## Task instructions
I need the lines below from the one with "im_data : forall" down to the one with "Lemma image_insert cb" reproduced exactly, both ends included, and nothing else.
━━━ Data shown
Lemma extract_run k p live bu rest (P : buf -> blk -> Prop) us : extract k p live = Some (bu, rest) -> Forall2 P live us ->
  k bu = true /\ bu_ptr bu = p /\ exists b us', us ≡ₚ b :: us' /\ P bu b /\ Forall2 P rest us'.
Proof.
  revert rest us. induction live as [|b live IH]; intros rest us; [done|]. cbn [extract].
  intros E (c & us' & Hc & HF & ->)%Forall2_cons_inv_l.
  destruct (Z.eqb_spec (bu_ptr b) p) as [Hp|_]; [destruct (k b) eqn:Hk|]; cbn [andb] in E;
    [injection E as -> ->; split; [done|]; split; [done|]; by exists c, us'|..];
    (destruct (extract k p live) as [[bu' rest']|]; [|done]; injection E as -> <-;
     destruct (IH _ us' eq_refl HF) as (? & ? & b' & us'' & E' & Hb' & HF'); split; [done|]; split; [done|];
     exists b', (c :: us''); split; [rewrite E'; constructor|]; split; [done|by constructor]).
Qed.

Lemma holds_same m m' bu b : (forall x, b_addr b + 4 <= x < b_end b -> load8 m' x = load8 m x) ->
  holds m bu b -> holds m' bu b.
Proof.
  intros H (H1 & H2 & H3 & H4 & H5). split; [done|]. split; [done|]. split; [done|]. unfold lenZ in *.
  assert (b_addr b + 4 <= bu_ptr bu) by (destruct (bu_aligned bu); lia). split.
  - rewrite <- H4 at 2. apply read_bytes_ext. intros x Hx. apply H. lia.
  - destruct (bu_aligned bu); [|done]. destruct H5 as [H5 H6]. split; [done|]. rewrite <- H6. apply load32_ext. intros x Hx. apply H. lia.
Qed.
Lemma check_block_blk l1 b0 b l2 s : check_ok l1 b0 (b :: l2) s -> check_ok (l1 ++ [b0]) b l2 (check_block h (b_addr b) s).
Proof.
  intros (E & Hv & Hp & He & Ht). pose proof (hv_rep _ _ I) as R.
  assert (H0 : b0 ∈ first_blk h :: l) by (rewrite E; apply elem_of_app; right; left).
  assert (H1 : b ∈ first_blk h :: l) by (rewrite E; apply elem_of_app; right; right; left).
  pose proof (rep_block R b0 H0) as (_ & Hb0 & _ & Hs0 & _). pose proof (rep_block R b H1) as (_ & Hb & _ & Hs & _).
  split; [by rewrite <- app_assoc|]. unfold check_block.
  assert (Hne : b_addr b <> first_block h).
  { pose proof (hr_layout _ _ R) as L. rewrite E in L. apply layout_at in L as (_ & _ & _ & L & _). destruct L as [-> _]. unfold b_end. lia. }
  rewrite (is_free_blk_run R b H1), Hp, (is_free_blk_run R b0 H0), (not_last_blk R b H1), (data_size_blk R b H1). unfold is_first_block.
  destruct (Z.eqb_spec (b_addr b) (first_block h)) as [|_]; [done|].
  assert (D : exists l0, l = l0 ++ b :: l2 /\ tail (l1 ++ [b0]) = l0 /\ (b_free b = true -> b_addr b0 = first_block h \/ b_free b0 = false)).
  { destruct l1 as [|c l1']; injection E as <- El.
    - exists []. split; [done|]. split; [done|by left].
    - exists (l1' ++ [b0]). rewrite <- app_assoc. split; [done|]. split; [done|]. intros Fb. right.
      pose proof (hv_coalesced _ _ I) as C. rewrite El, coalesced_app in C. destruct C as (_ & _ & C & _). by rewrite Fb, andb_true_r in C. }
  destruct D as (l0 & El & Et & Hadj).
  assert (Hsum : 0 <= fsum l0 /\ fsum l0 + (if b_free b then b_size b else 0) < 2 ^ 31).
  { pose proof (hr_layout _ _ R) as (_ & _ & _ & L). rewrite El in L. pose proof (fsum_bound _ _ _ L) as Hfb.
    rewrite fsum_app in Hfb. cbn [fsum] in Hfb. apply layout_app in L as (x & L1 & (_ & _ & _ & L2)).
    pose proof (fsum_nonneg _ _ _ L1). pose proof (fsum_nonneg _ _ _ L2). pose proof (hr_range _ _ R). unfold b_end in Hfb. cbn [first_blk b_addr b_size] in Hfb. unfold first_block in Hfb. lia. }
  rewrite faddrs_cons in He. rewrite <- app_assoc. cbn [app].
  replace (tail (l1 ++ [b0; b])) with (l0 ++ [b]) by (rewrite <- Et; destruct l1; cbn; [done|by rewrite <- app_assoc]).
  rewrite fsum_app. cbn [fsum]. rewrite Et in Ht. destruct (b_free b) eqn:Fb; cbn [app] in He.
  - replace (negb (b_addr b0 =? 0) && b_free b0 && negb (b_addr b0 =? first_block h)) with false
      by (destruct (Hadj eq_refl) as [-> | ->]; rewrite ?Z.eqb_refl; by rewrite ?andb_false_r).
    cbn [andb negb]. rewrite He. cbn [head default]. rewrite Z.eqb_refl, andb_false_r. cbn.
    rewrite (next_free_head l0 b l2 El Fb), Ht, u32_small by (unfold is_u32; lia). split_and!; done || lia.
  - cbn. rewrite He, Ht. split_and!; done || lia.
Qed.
━━━━━━
━━━ Data shown
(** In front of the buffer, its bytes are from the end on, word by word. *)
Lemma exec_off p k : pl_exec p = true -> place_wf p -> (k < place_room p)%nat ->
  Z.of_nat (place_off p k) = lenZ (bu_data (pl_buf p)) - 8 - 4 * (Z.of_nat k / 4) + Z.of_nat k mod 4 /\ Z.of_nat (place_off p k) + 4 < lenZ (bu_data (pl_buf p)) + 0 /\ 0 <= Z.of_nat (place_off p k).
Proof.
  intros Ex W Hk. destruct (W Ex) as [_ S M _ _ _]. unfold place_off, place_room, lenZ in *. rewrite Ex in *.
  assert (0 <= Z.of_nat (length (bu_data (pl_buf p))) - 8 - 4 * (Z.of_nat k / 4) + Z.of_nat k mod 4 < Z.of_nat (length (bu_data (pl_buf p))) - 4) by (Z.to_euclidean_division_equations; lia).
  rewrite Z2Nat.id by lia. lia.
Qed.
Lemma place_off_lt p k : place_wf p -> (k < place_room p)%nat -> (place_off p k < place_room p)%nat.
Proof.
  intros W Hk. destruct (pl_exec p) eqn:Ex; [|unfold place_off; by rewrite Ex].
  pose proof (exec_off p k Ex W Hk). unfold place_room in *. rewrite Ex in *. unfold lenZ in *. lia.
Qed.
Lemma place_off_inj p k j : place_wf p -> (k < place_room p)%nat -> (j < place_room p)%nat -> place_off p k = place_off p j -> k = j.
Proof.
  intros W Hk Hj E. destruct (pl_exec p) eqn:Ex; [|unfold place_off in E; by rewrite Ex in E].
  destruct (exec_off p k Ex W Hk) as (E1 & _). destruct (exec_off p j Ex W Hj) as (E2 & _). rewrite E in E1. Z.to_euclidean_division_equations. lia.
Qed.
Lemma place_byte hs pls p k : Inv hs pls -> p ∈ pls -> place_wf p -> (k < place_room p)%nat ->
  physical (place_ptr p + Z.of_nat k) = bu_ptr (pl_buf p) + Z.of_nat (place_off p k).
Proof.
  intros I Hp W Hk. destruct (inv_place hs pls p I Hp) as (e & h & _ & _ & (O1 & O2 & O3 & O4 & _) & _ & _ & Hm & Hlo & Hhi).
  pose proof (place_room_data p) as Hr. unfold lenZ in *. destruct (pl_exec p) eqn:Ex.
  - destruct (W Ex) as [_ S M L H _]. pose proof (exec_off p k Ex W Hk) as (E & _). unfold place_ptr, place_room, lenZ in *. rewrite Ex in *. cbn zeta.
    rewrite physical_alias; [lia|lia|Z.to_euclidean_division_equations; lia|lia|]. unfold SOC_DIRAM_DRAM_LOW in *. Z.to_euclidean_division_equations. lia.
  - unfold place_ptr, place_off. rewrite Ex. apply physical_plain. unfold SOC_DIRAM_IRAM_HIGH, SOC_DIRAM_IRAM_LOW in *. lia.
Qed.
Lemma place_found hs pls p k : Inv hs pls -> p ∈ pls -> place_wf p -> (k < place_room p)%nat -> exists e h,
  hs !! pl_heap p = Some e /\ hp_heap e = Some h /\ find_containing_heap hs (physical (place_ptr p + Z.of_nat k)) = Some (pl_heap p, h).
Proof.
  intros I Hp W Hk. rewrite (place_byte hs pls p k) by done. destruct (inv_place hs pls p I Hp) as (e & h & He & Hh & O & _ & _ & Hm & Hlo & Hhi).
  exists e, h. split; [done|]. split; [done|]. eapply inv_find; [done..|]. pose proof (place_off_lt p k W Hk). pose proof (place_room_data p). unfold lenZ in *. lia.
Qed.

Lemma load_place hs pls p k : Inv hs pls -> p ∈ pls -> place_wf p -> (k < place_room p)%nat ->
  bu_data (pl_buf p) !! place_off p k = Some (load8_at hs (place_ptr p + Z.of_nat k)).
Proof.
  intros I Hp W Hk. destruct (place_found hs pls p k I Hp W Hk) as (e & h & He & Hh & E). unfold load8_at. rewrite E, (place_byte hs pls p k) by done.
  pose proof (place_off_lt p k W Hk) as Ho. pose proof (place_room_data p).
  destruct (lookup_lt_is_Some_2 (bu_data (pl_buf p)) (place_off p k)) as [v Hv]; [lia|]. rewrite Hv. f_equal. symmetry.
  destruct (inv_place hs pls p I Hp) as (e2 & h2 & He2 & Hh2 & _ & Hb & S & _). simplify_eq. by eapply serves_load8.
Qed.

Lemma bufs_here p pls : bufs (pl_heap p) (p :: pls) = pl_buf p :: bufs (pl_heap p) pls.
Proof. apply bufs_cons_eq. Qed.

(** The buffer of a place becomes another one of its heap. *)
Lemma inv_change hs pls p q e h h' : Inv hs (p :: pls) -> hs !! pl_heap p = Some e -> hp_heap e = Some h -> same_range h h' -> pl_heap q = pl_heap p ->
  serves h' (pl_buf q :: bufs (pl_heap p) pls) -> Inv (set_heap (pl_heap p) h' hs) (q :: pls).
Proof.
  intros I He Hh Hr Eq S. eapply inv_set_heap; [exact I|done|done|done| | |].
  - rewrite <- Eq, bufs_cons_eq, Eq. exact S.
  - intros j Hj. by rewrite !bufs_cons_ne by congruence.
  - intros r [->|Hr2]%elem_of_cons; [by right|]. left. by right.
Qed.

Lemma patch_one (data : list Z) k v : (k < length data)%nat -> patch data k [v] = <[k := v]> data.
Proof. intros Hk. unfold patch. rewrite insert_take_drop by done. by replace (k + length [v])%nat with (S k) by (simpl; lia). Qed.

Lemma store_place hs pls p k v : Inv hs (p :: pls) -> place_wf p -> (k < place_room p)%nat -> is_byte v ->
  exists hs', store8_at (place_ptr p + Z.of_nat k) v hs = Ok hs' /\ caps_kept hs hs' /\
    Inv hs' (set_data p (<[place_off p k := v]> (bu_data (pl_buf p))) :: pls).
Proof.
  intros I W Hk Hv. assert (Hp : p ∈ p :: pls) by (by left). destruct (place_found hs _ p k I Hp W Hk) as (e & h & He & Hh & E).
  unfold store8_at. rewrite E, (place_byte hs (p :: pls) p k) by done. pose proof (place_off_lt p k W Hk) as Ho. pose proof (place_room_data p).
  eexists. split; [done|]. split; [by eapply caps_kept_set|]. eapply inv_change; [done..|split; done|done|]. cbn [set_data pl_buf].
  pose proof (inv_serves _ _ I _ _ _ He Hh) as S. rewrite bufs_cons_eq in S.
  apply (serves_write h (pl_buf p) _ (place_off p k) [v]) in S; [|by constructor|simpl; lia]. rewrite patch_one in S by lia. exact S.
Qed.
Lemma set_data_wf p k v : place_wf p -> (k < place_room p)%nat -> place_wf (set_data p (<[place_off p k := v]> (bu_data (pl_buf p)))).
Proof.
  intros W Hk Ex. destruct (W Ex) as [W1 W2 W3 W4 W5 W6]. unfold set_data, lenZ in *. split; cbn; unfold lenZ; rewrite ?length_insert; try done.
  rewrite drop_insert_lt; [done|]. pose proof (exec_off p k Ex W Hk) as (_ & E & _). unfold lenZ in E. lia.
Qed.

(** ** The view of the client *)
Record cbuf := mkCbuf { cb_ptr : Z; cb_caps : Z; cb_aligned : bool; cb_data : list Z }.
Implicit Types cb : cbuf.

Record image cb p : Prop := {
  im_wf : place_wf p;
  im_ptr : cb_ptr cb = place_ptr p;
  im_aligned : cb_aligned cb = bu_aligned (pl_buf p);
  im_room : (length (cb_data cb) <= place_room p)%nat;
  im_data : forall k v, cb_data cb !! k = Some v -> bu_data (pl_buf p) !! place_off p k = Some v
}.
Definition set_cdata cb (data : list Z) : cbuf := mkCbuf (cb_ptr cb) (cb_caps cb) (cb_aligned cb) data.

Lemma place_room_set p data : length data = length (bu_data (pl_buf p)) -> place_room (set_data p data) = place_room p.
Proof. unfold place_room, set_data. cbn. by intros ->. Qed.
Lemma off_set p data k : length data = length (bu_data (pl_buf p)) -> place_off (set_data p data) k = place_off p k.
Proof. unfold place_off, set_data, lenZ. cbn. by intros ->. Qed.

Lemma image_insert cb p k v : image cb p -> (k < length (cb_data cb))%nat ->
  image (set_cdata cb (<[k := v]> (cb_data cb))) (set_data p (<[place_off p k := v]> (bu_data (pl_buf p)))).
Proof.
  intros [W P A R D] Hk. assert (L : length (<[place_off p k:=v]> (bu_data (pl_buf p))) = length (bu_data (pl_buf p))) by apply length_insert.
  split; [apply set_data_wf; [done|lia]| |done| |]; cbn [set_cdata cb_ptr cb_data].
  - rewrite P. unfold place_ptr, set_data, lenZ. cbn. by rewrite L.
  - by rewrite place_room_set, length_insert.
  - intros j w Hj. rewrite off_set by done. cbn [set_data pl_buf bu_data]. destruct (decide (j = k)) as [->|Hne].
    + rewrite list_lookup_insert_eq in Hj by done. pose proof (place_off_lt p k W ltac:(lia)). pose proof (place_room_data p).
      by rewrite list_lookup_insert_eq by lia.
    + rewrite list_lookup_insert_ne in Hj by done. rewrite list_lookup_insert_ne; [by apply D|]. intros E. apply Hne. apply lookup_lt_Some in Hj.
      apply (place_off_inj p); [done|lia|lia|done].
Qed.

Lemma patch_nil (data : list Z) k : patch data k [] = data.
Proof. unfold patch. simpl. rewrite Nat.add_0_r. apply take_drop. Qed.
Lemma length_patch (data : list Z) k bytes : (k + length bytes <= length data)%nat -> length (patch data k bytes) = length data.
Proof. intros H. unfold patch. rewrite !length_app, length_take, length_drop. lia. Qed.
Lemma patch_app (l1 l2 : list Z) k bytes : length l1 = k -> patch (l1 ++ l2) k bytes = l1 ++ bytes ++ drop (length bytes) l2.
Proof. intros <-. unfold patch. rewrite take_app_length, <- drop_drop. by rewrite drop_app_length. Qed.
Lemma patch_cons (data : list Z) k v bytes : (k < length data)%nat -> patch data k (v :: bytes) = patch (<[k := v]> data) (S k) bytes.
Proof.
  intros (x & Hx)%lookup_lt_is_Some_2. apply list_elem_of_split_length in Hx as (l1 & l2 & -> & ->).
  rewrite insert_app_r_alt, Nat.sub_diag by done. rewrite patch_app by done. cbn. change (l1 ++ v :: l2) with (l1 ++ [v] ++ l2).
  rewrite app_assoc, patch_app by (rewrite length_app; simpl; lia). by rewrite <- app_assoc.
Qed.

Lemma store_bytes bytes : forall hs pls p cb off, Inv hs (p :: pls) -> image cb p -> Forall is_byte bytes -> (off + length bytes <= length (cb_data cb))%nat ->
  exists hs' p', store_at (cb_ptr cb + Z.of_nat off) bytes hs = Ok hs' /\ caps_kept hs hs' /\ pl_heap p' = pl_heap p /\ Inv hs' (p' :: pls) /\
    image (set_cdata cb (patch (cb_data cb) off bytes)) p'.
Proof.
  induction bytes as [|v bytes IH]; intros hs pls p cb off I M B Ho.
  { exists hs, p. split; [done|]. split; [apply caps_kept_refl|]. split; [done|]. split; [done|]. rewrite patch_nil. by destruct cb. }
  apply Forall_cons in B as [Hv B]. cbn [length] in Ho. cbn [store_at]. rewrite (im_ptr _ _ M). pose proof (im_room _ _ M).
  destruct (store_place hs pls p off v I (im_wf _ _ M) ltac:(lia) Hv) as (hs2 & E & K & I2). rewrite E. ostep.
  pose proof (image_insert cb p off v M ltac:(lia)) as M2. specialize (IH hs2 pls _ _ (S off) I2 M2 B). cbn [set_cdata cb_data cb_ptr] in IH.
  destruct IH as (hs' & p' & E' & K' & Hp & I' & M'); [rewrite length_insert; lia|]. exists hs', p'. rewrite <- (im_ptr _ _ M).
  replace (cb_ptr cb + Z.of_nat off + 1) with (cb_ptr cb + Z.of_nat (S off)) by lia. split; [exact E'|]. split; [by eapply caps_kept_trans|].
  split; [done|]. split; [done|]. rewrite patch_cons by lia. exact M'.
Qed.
━━━━━━
━━━ Data shown
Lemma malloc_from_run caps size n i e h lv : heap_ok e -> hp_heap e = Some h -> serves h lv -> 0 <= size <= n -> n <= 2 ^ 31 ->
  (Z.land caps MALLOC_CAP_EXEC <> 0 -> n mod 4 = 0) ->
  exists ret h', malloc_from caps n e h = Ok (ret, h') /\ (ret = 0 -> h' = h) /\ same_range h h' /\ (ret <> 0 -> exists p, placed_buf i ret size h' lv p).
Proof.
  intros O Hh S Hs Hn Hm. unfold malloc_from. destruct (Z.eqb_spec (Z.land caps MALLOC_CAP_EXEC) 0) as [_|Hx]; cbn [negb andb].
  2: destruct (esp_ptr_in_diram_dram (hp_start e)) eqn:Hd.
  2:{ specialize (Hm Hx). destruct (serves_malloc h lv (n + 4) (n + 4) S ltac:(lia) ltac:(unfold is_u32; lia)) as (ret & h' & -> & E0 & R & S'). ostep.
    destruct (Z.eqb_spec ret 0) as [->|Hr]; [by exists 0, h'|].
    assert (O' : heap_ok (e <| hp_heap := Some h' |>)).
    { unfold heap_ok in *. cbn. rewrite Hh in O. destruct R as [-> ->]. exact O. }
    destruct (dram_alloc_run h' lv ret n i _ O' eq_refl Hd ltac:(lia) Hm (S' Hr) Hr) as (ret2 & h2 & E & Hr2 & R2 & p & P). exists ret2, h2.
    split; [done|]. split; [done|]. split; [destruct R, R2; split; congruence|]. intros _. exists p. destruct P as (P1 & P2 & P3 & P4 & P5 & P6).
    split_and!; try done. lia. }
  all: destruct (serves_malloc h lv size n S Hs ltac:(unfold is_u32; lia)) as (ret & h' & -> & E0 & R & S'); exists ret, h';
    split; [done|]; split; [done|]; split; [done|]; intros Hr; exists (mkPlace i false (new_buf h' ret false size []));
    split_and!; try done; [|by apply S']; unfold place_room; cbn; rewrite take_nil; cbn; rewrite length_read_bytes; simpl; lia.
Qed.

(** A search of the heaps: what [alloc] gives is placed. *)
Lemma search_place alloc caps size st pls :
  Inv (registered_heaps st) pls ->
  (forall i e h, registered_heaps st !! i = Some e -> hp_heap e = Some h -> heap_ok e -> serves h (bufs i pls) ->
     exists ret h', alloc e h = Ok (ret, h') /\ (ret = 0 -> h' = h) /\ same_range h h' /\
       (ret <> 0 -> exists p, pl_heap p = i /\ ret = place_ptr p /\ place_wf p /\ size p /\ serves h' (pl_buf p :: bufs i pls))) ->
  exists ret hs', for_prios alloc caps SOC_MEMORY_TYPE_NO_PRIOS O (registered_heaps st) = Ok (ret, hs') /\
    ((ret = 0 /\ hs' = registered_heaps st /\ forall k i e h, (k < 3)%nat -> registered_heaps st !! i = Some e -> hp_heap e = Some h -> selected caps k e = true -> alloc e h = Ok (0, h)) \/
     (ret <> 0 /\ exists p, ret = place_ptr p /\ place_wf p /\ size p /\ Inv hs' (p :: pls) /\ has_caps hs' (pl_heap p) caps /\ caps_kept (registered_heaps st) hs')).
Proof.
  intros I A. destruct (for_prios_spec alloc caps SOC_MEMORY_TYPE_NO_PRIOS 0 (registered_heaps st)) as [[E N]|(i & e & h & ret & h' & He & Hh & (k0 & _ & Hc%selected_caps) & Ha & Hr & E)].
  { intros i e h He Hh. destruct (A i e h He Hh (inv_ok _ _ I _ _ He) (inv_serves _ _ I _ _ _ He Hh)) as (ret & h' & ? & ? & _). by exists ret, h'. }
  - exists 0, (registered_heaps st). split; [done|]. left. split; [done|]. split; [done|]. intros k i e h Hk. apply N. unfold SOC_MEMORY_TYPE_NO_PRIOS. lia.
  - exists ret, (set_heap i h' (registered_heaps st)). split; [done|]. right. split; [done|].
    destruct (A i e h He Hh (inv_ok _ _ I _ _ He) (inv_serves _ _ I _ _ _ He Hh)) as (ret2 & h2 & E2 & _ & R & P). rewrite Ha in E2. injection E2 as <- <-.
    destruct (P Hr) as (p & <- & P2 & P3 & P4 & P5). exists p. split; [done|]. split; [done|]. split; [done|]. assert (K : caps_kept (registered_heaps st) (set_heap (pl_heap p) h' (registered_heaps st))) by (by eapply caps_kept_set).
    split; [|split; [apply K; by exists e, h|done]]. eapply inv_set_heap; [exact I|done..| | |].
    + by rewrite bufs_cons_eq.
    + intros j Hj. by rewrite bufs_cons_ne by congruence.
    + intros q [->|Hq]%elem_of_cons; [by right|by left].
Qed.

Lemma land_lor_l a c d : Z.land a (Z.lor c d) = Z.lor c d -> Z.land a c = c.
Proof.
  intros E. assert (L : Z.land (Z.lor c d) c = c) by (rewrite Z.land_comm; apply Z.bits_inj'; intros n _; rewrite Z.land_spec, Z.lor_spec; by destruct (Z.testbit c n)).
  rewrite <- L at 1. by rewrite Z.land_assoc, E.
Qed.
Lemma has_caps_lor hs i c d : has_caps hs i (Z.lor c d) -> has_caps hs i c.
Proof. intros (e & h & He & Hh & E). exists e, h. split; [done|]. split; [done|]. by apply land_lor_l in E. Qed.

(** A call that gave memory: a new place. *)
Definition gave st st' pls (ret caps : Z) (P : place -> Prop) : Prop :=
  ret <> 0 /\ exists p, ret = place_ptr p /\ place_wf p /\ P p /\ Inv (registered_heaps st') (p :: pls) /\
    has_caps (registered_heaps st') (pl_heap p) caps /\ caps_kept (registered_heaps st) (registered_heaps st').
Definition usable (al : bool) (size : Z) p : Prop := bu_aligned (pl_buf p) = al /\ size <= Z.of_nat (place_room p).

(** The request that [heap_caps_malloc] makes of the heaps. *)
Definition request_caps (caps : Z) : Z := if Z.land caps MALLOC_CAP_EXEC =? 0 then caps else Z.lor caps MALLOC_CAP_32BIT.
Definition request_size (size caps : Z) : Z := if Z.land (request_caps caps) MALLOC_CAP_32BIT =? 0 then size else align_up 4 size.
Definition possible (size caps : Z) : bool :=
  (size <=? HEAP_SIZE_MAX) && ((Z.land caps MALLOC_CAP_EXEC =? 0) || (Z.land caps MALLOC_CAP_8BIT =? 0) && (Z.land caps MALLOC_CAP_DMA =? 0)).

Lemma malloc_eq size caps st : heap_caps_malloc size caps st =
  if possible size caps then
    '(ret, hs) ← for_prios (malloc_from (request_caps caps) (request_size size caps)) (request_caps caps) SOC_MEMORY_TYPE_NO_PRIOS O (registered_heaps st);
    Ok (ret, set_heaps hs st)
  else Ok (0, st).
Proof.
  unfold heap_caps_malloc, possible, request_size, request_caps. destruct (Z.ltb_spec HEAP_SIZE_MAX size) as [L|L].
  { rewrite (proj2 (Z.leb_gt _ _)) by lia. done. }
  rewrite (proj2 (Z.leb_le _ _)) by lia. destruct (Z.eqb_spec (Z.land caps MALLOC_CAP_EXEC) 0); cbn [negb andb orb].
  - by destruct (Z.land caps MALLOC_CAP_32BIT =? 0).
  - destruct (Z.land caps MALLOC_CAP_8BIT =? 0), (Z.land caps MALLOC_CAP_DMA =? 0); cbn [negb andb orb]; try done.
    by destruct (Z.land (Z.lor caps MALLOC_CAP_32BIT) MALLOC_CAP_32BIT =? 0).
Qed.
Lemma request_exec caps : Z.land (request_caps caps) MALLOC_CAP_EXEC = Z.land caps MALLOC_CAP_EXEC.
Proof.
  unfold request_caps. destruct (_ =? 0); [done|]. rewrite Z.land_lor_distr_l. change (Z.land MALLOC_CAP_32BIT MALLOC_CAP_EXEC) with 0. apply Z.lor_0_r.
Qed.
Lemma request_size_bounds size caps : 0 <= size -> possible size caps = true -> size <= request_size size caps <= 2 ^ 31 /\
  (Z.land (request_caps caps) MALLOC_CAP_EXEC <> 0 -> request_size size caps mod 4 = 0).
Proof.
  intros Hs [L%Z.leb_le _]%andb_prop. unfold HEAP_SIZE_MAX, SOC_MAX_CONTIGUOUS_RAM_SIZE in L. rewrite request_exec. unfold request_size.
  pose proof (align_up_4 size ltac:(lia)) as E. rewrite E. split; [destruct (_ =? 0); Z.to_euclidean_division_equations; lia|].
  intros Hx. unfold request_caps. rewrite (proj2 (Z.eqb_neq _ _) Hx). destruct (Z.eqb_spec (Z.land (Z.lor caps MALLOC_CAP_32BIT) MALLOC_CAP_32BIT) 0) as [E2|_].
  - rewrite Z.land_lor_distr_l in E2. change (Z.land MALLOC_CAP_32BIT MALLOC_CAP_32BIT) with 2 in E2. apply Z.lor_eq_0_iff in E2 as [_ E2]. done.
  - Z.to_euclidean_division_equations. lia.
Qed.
━━━━━━
## Final answer
  im_data : forall k v, cb_data cb !! k = Some v -> bu_data (pl_buf p) !! place_off p k = Some v
}.
Definition set_cdata cb (data : list Z) : cbuf := mkCbuf (cb_ptr cb) (cb_caps cb) (cb_aligned cb) data.

Lemma place_room_set p data : length data = length (bu_data (pl_buf p)) -> place_room (set_data p data) = place_room p.
Proof. unfold place_room, set_data. cbn. by intros ->. Qed.
Lemma off_set p data k : length data = length (bu_data (pl_buf p)) -> place_off (set_data p data) k = place_off p k.
Proof. unfold place_off, set_data, lenZ. cbn. by intros ->. Qed.

Lemma image_insert cb p k v : image cb p -> (k < length (cb_data cb))%nat ->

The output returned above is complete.